■ Data extract

───

(* ===== verification/Privacy.v ===== *)
(** Privacy rules ([piltover/db/models/privacy_rule.py], [set_privacy] of
    [piltover/app/handlers/account.py], the key enumeration of [piltover/db/enums.py]).

    The tables are maps and sets, the cache a map from the strings [cache_key] builds. [check_access_hash]
    ([AccessHash.v]) for the asking user is an argument. *)
From stdpp Require Import pretty.
From Stdlib Require Import Ascii.
From S2P Require Import Prelude.

(** ** Keys *)
Inductive PrivacyRuleKeyType :=
  | STATUS_TIMESTAMP | CHAT_INVITE | PHONE_CALL | PHONE_P2P | FORWARDS | PROFILE_PHOTO | PHONE_NUMBER | ADDED_BY_PHONE
  | VOICE_MESSAGE | ABOUT | BIRTHDAY | NO_PAID_MESSAGES | GIFTS_AUTOSAVE.
#[export] Instance key_eq_dec : EqDecision PrivacyRuleKeyType.
Proof. solve_decision. Defined.

Definition key_value (k : PrivacyRuleKeyType) : Z :=
  match k with
  | STATUS_TIMESTAMP => 0 | CHAT_INVITE => 1 | PHONE_CALL => 2 | PHONE_P2P => 3 | FORWARDS => 4 | PROFILE_PHOTO => 5
  | PHONE_NUMBER => 6 | ADDED_BY_PHONE => 7 | VOICE_MESSAGE => 8 | ABOUT => 9 | BIRTHDAY => 10 | NO_PAID_MESSAGES => 11
  | GIFTS_AUTOSAVE => 12
  end.
Definition all_keys : list PrivacyRuleKeyType :=
  [STATUS_TIMESTAMP; CHAT_INVITE; PHONE_CALL; PHONE_P2P; FORWARDS; PROFILE_PHOTO; PHONE_NUMBER; ADDED_BY_PHONE;
   VOICE_MESSAGE; ABOUT; BIRTHDAY; NO_PAID_MESSAGES; GIFTS_AUTOSAVE].
#[export] Instance key_countable : Countable PrivacyRuleKeyType.
Proof.
  refine (inj_countable (fun k => Z.to_nat (key_value k)) (fun n => all_keys !! n) _). by intros [].
Defined.

(** The keys of [_PRIVACY_ENUM_KEY_TO_TL] *)
Definition _PRIVACY_ENUM_KEY_TO_TL : list PrivacyRuleKeyType :=
  [STATUS_TIMESTAMP; CHAT_INVITE; PHONE_CALL; PHONE_P2P; FORWARDS; PROFILE_PHOTO; PHONE_NUMBER; ADDED_BY_PHONE;
   VOICE_MESSAGE; ABOUT; BIRTHDAY].
Definition key_to_tl (k : PrivacyRuleKeyType) : result PrivacyRuleKeyType :=
  if decide (k ∈ _PRIVACY_ENUM_KEY_TO_TL) then Ok k else Raise KeyError.

(** ** Rows *)
Record PrivacyRule := MkRule { r_id : Z; allow_all : bool; allow_contacts : bool; r_version : Z }.

Record PrivacyDb := MkPrivacyDb {
  rules : gmap (Z * PrivacyRuleKeyType) PrivacyRule;  (* unique by user and key *)
  exceptions : gmap (Z * Z) bool;                    (* unique by rule and user: [allow] *)
  contacts : gset (Z * Z);                           (* owner and target *)
  accounts : gset Z;
  cache : gmap string bool;
  next_rule : Z;
}.
Abbreviation P := (M PrivacyDb).
Definition type_and_id_from_input_raise (user : Z) (i : InputPeer) (error_message : string) (error_code : Z) : result (PeerType * Z) :=
  info ← type_and_id_from_input user i;
  match info with Some info => Ok info | None => Raise (ErrorRpc error_code error_message) end.

(** A query that is not run yet *)
Inductive query :=
  | GetSelf
  | GetUser (user : Z) (allow_bot : bool)
  | GetChat (chat : Z) (allow_migrated : bool)
  | GetMemberChannel (channel : Z)
  | GetChannel (channel : Z).

Definition run_query (user : Z) (q : query) : D (option (Z * Peer)) :=
  match q with
  | GetSelf => p ← get_peer (fun _ => owner_user user user); mret (Some p)
  | GetUser u allow_bot => get_or_none (fun d kv => owner_user user u kv && (allow_bot || is_user_with (fun r => negb (bot r)) d u))
  | GetChat c allow_migrated => get_or_none (fun d kv => owner_chat user c kv &&
      chat_with (fun r => negb (chat_deleted r) && (allow_migrated || negb (migrated r))) d c)
  | GetMemberChannel c => get_or_none (fun d kv => of_channel c kv && live_channel d c && bool_decide ((c, user) ∈ channel_members d))
  | GetChannel c => get_or_none (fun d kv => of_channel c kv && live_channel d c)
  end.

Definition excluded (peer_types : option (list PeerType)) (t : PeerType) : bool :=
  match peer_types with Some ts => bool_decide (t ∉ ts) | None => false end.

Definition query_from_input_peer (user : Z) (i : InputPeer) (allow_bot allow_migrated_chat : bool) (peer_types : option (list PeerType))
    : result (option query) :=
  match i with
  | InputEmpty => Ok None
  | InputSelf => if excluded peer_types SELF then Ok None else Ok (Some GetSelf)
  | InputUser u h =>
    if u =? user then if excluded peer_types SELF then Ok None else Ok (Some GetSelf)
    else if excluded peer_types USER then Ok None
    else ok ← check KUser user u h; if (ok : bool) then Ok (Some (GetUser u allow_bot)) else Ok None
  | InputChat c => if excluded peer_types CHAT then Ok None else Ok (Some (GetChat (norm_id c) allow_migrated_chat))
  | InputChannel c h =>
    if excluded peer_types CHANNEL then Ok None
    else let c := norm_id c in
    if h =? 0 then Ok (Some (GetMemberChannel c))
    else ok ← check KChannel user c h; if (ok : bool) then Ok (Some (GetChannel c)) else Ok None
  | InputUserFromMessage _ | InputOther => Raise (ErrorRpc 400 "PEER_ID_NOT_SUPPORTED")
  end.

───

■ Problem description
Beginning with the first line of the listing above, please write out every line exactly until you reach the line that contains "PROFILE_PHOTO => 5", and include that one too.

■ Your response
(* ===== verification/Privacy.v ===== *)
(** Privacy rules ([piltover/db/models/privacy_rule.py], [set_privacy] of
    [piltover/app/handlers/account.py], the key enumeration of [piltover/db/enums.py]).

    The tables are maps and sets, the cache a map from the strings [cache_key] builds. [check_access_hash]
    ([AccessHash.v]) for the asking user is an argument. *)
From stdpp Require Import pretty.
From Stdlib Require Import Ascii.
From S2P Require Import Prelude.

(** ** Keys *)
Inductive PrivacyRuleKeyType :=
  | STATUS_TIMESTAMP | CHAT_INVITE | PHONE_CALL | PHONE_P2P | FORWARDS | PROFILE_PHOTO | PHONE_NUMBER | ADDED_BY_PHONE
  | VOICE_MESSAGE | ABOUT | BIRTHDAY | NO_PAID_MESSAGES | GIFTS_AUTOSAVE.
#[export] Instance key_eq_dec : EqDecision PrivacyRuleKeyType.
Proof. solve_decision. Defined.

Definition key_value (k : PrivacyRuleKeyType) : Z :=
  match k with
  | STATUS_TIMESTAMP => 0 | CHAT_INVITE => 1 | PHONE_CALL => 2 | PHONE_P2P => 3 | FORWARDS => 4 | PROFILE_PHOTO => 5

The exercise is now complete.